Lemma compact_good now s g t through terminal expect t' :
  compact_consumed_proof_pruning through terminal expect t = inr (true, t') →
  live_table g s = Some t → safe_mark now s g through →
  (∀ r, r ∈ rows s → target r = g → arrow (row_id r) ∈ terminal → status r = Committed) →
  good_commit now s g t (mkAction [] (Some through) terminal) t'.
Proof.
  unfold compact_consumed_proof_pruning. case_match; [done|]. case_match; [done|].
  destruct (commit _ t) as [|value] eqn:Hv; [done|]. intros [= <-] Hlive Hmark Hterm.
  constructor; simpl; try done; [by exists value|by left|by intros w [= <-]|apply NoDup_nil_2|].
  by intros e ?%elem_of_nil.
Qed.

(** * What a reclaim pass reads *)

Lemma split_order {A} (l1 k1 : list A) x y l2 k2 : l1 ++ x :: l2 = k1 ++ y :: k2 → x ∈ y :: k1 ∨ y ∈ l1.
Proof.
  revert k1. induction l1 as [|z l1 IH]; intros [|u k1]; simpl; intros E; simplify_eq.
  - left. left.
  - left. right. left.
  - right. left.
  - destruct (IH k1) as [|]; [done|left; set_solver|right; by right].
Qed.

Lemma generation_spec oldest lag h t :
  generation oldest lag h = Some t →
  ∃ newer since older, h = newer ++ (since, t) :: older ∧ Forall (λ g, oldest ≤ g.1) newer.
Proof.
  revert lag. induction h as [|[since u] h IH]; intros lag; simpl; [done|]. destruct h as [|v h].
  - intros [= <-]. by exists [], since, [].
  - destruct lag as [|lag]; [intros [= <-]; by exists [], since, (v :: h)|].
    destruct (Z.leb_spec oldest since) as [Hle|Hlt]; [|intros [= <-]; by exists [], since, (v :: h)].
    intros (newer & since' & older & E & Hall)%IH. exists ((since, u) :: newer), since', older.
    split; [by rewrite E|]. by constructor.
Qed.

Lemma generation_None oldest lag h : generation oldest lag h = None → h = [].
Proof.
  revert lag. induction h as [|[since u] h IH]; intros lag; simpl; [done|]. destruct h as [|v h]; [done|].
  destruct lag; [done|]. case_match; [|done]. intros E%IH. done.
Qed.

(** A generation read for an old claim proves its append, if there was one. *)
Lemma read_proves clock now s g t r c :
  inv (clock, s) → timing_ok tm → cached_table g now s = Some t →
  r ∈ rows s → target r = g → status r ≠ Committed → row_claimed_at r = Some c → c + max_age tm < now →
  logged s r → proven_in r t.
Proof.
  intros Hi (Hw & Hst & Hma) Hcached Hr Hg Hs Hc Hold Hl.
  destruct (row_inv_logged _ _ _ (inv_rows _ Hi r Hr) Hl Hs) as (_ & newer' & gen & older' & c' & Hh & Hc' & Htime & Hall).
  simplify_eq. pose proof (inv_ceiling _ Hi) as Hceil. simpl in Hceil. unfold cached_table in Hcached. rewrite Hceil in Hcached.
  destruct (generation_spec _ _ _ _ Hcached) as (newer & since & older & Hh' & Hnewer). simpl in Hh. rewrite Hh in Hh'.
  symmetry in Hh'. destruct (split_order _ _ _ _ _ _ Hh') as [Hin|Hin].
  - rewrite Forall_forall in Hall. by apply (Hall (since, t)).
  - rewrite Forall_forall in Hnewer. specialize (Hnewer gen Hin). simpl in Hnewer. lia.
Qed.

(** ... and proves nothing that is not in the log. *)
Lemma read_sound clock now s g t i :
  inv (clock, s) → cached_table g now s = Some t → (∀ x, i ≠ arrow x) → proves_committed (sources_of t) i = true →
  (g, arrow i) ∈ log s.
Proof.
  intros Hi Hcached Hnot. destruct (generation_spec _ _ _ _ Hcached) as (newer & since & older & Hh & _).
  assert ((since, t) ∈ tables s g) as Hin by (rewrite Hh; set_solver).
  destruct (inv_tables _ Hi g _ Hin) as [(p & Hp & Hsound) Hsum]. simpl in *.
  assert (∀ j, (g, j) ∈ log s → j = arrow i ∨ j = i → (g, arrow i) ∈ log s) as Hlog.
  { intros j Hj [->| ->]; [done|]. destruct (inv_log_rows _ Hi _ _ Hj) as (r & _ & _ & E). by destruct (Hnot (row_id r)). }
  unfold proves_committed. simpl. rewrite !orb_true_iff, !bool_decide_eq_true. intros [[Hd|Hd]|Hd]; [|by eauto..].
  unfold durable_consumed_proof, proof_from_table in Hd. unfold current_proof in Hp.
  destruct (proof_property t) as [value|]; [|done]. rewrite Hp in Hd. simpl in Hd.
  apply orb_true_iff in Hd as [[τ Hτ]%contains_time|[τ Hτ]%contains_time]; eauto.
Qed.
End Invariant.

※ ※ ※

### TASK OBJECTIVE
Above are some records; repeat all of them exactly.

### TASK OUTPUT
Lemma compact_good now s g t through terminal expect t' :
  compact_consumed_proof_pruning through terminal expect t = inr (true, t') →
  live_table g s = Some t → safe_mark now s g through →
  (∀ r, r ∈ rows s → target r = g → arrow (row_id r) ∈ terminal → status r = Committed) →
  good_commit now s g t (mkAction [] (Some through) terminal) t'.
Proof.
  unfold compact_consumed_proof_pruning. case_match; [done|]. case_match; [done|].
  destruct (commit _ t) as [|value] eqn:Hv; [done|]. intros [= <-] Hlive Hmark Hterm.
  constructor; simpl; try done; [by exists value|by left|by intros w [= <-]|apply NoDup_nil_2|].
  by intros e ?%elem_of_nil.
Qed.

(** * What a reclaim pass reads *)

Lemma split_order {A} (l1 k1 : list A) x y l2 k2 : l1 ++ x :: l2 = k1 ++ y :: k2 → x ∈ y :: k1 ∨ y ∈ l1.
Proof.
  revert k1. induction l1 as [|z l1 IH]; intros [|u k1]; simpl; intros E; simplify_eq.
  - left. left.
  - left. right. left.
  - right. left.
  - destruct (IH k1) as [|]; [done|left; set_solver|right; by right].
Qed.

Lemma generation_spec oldest lag h t :
  generation oldest lag h = Some t →
  ∃ newer since older, h = newer ++ (since, t) :: older ∧ Forall (λ g, oldest ≤ g.1) newer.
Proof.
  revert lag. induction h as [|[since u] h IH]; intros lag; simpl; [done|]. destruct h as [|v h].
  - intros [= <-]. by exists [], since, [].
  - destruct lag as [|lag]; [intros [= <-]; by exists [], since, (v :: h)|].
    destruct (Z.leb_spec oldest since) as [Hle|Hlt]; [|intros [= <-]; by exists [], since, (v :: h)].
    intros (newer & since' & older & E & Hall)%IH. exists ((since, u) :: newer), since', older.
    split; [by rewrite E|]. by constructor.
Qed.

Lemma generation_None oldest lag h : generation oldest lag h = None → h = [].
Proof.
  revert lag. induction h as [|[since u] h IH]; intros lag; simpl; [done|]. destruct h as [|v h]; [done|].
  destruct lag; [done|]. case_match; [|done]. intros E%IH. done.
Qed.

(** A generation read for an old claim proves its append, if there was one. *)
Lemma read_proves clock now s g t r c :
  inv (clock, s) → timing_ok tm → cached_table g now s = Some t →
  r ∈ rows s → target r = g → status r ≠ Committed → row_claimed_at r = Some c → c + max_age tm < now →
  logged s r → proven_in r t.
Proof.
  intros Hi (Hw & Hst & Hma) Hcached Hr Hg Hs Hc Hold Hl.
  destruct (row_inv_logged _ _ _ (inv_rows _ Hi r Hr) Hl Hs) as (_ & newer' & gen & older' & c' & Hh & Hc' & Htime & Hall).
  simplify_eq. pose proof (inv_ceiling _ Hi) as Hceil. simpl in Hceil. unfold cached_table in Hcached. rewrite Hceil in Hcached.
  destruct (generation_spec _ _ _ _ Hcached) as (newer & since & older & Hh' & Hnewer). simpl in Hh. rewrite Hh in Hh'.
  symmetry in Hh'. destruct (split_order _ _ _ _ _ _ Hh') as [Hin|Hin].
  - rewrite Forall_forall in Hall. by apply (Hall (since, t)).
  - rewrite Forall_forall in Hnewer. specialize (Hnewer gen Hin). simpl in Hnewer. lia.
Qed.

(** ... and proves nothing that is not in the log. *)
Lemma read_sound clock now s g t i :
  inv (clock, s) → cached_table g now s = Some t → (∀ x, i ≠ arrow x) → proves_committed (sources_of t) i = true →
  (g, arrow i) ∈ log s.
Proof.
  intros Hi Hcached Hnot. destruct (generation_spec _ _ _ _ Hcached) as (newer & since & older & Hh & _).
  assert ((since, t) ∈ tables s g) as Hin by (rewrite Hh; set_solver).
  destruct (inv_tables _ Hi g _ Hin) as [(p & Hp & Hsound) Hsum]. simpl in *.
  assert (∀ j, (g, j) ∈ log s → j = arrow i ∨ j = i → (g, arrow i) ∈ log s) as Hlog.
  { intros j Hj [->| ->]; [done|]. destruct (inv_log_rows _ Hi _ _ Hj) as (r & _ & _ & E). by destruct (Hnot (row_id r)). }
  unfold proves_committed. simpl. rewrite !orb_true_iff, !bool_decide_eq_true. intros [[Hd|Hd]|Hd]; [|by eauto..].
  unfold durable_consumed_proof, proof_from_table in Hd. unfold current_proof in Hp.
  destruct (proof_property t) as [value|]; [|done]. rewrite Hp in Hd. simpl in Hd.
  apply orb_true_iff in Hd as [[τ Hτ]%contains_time|[τ Hτ]%contains_time]; eauto.
Qed.
End Invariant.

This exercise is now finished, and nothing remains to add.